* **To do**
Word for word, transcribe the data below from the line with "FloatSeries <$> drop_rows rows labels" to the line with "entries by decreasing", keeping both of those lines.

* **Stored data**
++++

(** * MLBox [Optimiser]: pipeline assembly, cross-validated evaluation and
      hyper-parameter search

    Shallow embedding of [mlbox/optimisation/optimiser.py].

    - The candidate dictionary [params] is a [gmap string pyval]; the code only
      tests membership, reads single keys and scans the key set, so iteration
      order is immaterial there.
    - The search space [space] and the sampler's answer [best_params] are
      association lists in insertion order: the order of iteration decides
      which [ValueError] is raised first.
    - The attributes of [self] are threaded explicitly: [evaluate] receives
      the optimiser and returns the optimiser it leaves behind.
    - scikit-learn, numpy and hyperopt are collaborators behind the
      [Collaborators] interface. *)

From Stdlib Require Import ZArith String Ascii List Bool Lia.
From stdpp Require Import base option list gmap strings sorting.

Local Open Scope string_scope.
Local Open Scope Z_scope.

(** ** Python values *)

(** A float as far as the optimiser looks at it: the three special values and
    the finite ones, [Finite m e] standing for [m * 2^e]. The optimiser itself
    only writes [-np.inf], compares with it and negates. *)
Inductive pyfloat : Type :=
  | NegInf
  | PosInf
  | NaN
  | Finite (m e : Z).

(** [score == -np.inf] *)
Definition is_neg_inf (x : pyfloat) : bool :=
  match x with NegInf => true | _ => false end.

(** unary minus, as in [lambda params: -self.evaluate(params, df)] *)
Definition float_neg (x : pyfloat) : pyfloat :=
  match x with
  | NegInf => PosInf
  | PosInf => NegInf
  | NaN => NaN
  | Finite m e => Finite (- m) e
  end.

#[local] Set Warnings "-register-all".

(** Values found in a candidate or in a search space. [PyObj] is an object
    without [__eq__] of its own (an estimator instance, say): it is equal to
    nothing but itself. *)
Inductive pyval : Type :=
  | PyNone
  | PyBool (b : bool)
  | PyInt (n : Z)
  | PyFloat (x : pyfloat)
  | PyStr (s : string)
  | PyList (l : list pyval)
  | PyObj (id : positive).

(** [v == s] for a string literal [s] *)
Definition py_eq_str (v : pyval) (s : string) : bool :=
  match v with
  | PyStr t => String.eqb t s
  | _ => false
  end.

(** [p.startswith(pre)] *)
Definition startswith (p pre : string) : bool := String.prefix pre p.

(** [p.split("__")[0]]: the text before the leftmost occurrence of the
    separator, the whole string when there is none. *)
Fixpoint split_head (p : string) : string :=
  match p with
  | String "_" (String "_" _) => ""
  | String c rest => String c (split_head rest)
  | EmptyString => ""
  end.

(** Exceptions that leave [evaluate] or [optimise]. *)
Inductive exn : Type :=
  | ValueError (msg : string)
  | KeyError (key : string)
  | IndexError
  | TypeError
  | UnboundLocalError (name : string).

Inductive warning : Type :=
  | Warn (msg : string).

(** ** The optimiser object *)

(** A scorer object; [RocAucScorer] is the one built by
    [make_scorer(lambda y_true, y_pred: roc_auc_score(pd.get_dummies(y_true), y_pred),
                 greater_is_better=True, needs_proba=True)]. *)
Inductive scorer : Type :=
  | RocAucScorer
  | UserScorer (id : positive).

(** [self.scoring]: [None], a string, or a callable. *)
Inductive scoring_t : Type :=
  | ScoringNone
  | ScoringStr (s : string)
  | ScoringCallable (c : scorer).

Record Optimiser : Type := mkOptimiser {
  scoring : scoring_t;
  n_folds : Z;
  random_state : Z;
  to_path : string;
  verbose : bool
}.

Definition set_scoring (self : Optimiser) (sc : scoring_t) : Optimiser :=
  {| scoring := sc;
     n_folds := n_folds self;
     random_state := random_state self;
     to_path := to_path self;
     verbose := verbose self |}.

(** ** Data *)

(** A pandas object is a list of rows, each with its index label. *)
Definition label : Type := Z.

(** [df['target']]: a Series, with its dtype. [IntSeries] is a Series whose
    dtype compares equal to ['int'], [FloatSeries] one whose dtype compares
    equal to ['float'], [ObjectSeries] any other. *)
Inductive Series : Type :=
  | IntSeries (rows : list (label * Z))
  | FloatSeries (rows : list (label * pyfloat))
  | ObjectSeries (rows : list (label * pyval)).

Inductive dtype : Type := dtype_int | dtype_float | dtype_other.

Definition series_dtype (y : Series) : dtype :=
  match y with
  | IntSeries _ => dtype_int
  | FloatSeries _ => dtype_float
  | ObjectSeries _ => dtype_other
  end.

Definition series_index (y : Series) : list label :=
  match y with
  | IntSeries rows => rows.*1
  | FloatSeries rows => rows.*1
  | ObjectSeries rows => rows.*1
  end.

(** [df['train']] *)
Definition DataFrame : Type := list (label * list pyval).

(** [df], with its two keys. *)
Record dataset : Type := mkDataset {
  train : DataFrame;
  target : Series
}.

Definition mem_label (l : label) (ls : list label) : bool :=
  existsb (Z.eqb l) ls.

(** [obj.drop(labels)]: every label must be in the index ([KeyError]
    otherwise); every row carrying one of the labels goes. *)
Definition drop_rows {A} (rows : list (label * A)) (labels : list label)
  : option (list (label * A)) :=
  if forallb (fun l => mem_label l rows.*1) labels
  then Some (List.filter (fun r => negb (mem_label (fst r) labels)) rows)
  else None.

Definition series_drop (y : Series) (labels : list label) : option Series :=
  match y with
  | IntSeries rows => IntSeries <$> drop_rows rows labels
  | FloatSeries rows => FloatSeries <$> drop_rows rows labels
  | ObjectSeries rows => ObjectSeries <$> drop_rows rows labels
  end.

(** number of rows of class [c] *)
Definition class_count (c : Z) (rows : list (label * Z)) : Z :=
  Z.of_nat (length (List.filter (fun r => Z.eqb (snd r) c) rows)).

(** [df['target'].value_counts()]: one entry per class. pandas orders the
    entries by decreasing count; only membership is used below. *)
Definition value_counts (rows : list (label * Z)) : list (Z * Z) :=
  List.map (fun c => (c, class_count c rows)) (List.nodup Z.eq_dec rows.*2).

(** [counts[counts < self.n_folds].index] *)
Definition classes_to_drop (rows : list (label * Z)) (folds : Z) : list Z :=
  (List.filter (fun ck => Z.ltb (snd ck) folds) (value_counts rows)).*1.

(** [df['target'][mask_to_drop].index] with
    [mask_to_drop = df['target'].apply(lambda x: x in classes_to_drop)] *)
Definition indexes_to_drop_clf (rows : list (label * Z)) (folds : Z)
  : list label :=
  (List.filter (fun r => existsb (Z.eqb (snd r)) (classes_to_drop rows folds))
     rows).*1.

(** ** Pipeline stages *)

(** A freshly constructed stage object, named by its class. *)
Inductive stage : Type :=
  | NA_encoder
  | Categorical_encoder
  | Clf_feature_selector
  | Reg_feature_selector
  | StackingClassifier
  | StackingRegressor
  | Classifier
  | Regressor.

(** [Pipeline(pipe)] and [Pipeline(pipe, memory=self.to_path)] *)
Record Pipeline : Type := mkPipeline {
  steps : list (string * stage);
  memory : option string
}.

Inductive task : Type := Classification | Regression.

(** [StratifiedKFold(n_splits, shuffle, random_state)] and
    [KFold(n_splits, shuffle, random_state)] *)
Inductive splitter : Type :=
  | StratifiedKFold (n_splits : Z) (shuffle : bool) (seed : Z)
  | KFold (n_splits : Z) (shuffle : bool) (seed : Z).

(** Both constructors of scikit-learn refuse fewer than two splits. *)
Definition check_n_splits (n : Z) : option exn :=
  if n <=? 1
  then Some (ValueError "k-fold cross-validation requires at least one train/test split by setting n_splits=2 or more")
  else None.

Definition feature_selector_of (t : task) : stage :=
  match t with
  | Classification => Clf_feature_selector
  | Regression => Reg_feature_selector
  end.

Definition stacking_of (t : task) : stage :=
  match t with
  | Classification => StackingClassifier
  | Regression => StackingRegressor
  end.

Definition estimator_of (t : task) : stage :=
  match t with
  | Classification => Classifier
  | Regression => Regressor
  end.

(** ** Activation of the optional stages (lines 191-208 and 255-272) *)

(** [fs = None; for p in params.keys(): if p.startswith("fs__"): fs = ...] *)
Definition scan_fs (t : task) (params : option (gmap string pyval))
  : option stage :=
  match params with
  | None => None
  | Some d =>
      map_fold (fun p _ fs =>
                  if startswith p "fs__" then Some (feature_selector_of t)
                  else fs)
               None d
  end.

(** [STCK = {}; for p in params.keys(): if p.startswith("stck"):
      STCK[p.split("__")[0]] = Stacking...(verbose=False)] *)
Definition scan_stck (t : task) (params : option (gmap string pyval))
  : gmap string stage :=
  match params with
  | None => ∅
  | Some d =>
      map_fold (fun p _ (STCK : gmap string stage) =>
                  if startswith p "stck"
                  then <[split_head p := stacking_of t]> STCK
                  else STCK)
               ∅ d
  end.

(** ** Default scoring (lines 212-234 and 276-292) *)

Definition clf_scorings : list string :=
  ["accuracy"; "roc_auc"; "f1"; "log_loss"; "precision"; "recall"].

Definition reg_scorings : list string :=
  ["mean_absolute_error"; "mean_squared_error"; "median_absolute_error"; "r2"].

Definition str_in (s : string) (l : list string) : bool :=
  existsb (String.eqb s) l.

(** The new [self.scoring], the flag [auc] and the warnings. *)
Definition default_scoring (t : task) (sc : scoring_t)
  : scoring_t * bool * list warning :=
  match t with
  | Classification =>
      match sc with
      | ScoringNone => (ScoringStr "log_loss", false, [])
      | ScoringStr s =>
          if String.eqb s "roc_auc"
          then (ScoringCallable RocAucScorer, true, [])
          else if str_in s clf_scorings
               then (sc, false, [])
               else (ScoringStr "log_loss", false,
                     [Warn "Invalid scoring metric. log_loss is used instead."])
      | ScoringCallable _ => (sc, false, [])
      end
  | Regression =>
      match sc with
      | ScoringNone => (ScoringStr "mean_squared_error", false, [])
      | ScoringStr s =>
          if str_in s reg_scorings
          then (sc, false, [])
          else (ScoringStr "mean_squared_error", false,
                [Warn "Invalid scoring metric. mean_squarred_error is used instead."])
      | ScoringCallable _ => (sc, false, [])
      end
  end.

(** ** Task inference (lines 172-296) *)

(** The locals that the task branch leaves for the rest of [evaluate]. *)
Record task_env : Type := mkTaskEnv {
  te_task : task;
  indexes_to_drop : list label;
  cv : splitter;
  est : stage;
  fs : option stage;
  STCK : gmap string stage;
  auc : bool
}.

Definition task_setup (params : option (gmap string pyval)) (df : dataset)
    (self : Optimiser)
  : exn + (task_env * Optimiser * list warning) :=
  match target df with
  | IntSeries rows =>
      let idx := indexes_to_drop_clf rows (n_folds self) in
      match check_n_splits (n_folds self) with
      | Some e => inl e
      | None =>
          let '(sc, a, ws) := default_scoring Classification (scoring self) in
          inr ({| te_task := Classification;
                  indexes_to_drop := idx;
                  cv := StratifiedKFold (n_folds self) true (random_state self);
                  est := Classifier;
                  fs := scan_fs Classification params;
                  STCK := scan_stck Classification params;
                  auc := a |},
               set_scoring self sc, ws)
      end
  | FloatSeries _ =>
      match check_n_splits (n_folds self) with
      | Some e => inl e
      | None =>
          let '(sc, a, ws) := default_scoring Regression (scoring self) in
          inr ({| te_task := Regression;
                  indexes_to_drop := [];
                  cv := KFold (n_folds self) true (random_state self);
                  est := Regressor;
                  fs := scan_fs Regression params;
                  STCK := scan_stck Regression params;
                  auc := a |},
               set_scoring self sc, ws)
      end
  | ObjectSeries _ =>
      inl (ValueError "Impossible to determine the task. Please check that your target is encoded.")
  end.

++++

* **Result of this exercise**
  | FloatSeries rows => FloatSeries <$> drop_rows rows labels
  | ObjectSeries rows => ObjectSeries <$> drop_rows rows labels
  end.

(** number of rows of class [c] *)
Definition class_count (c : Z) (rows : list (label * Z)) : Z :=
  Z.of_nat (length (List.filter (fun r => Z.eqb (snd r) c) rows)).

(** [df['target'].value_counts()]: one entry per class. pandas orders the
    entries by decreasing count; only membership is used below. *)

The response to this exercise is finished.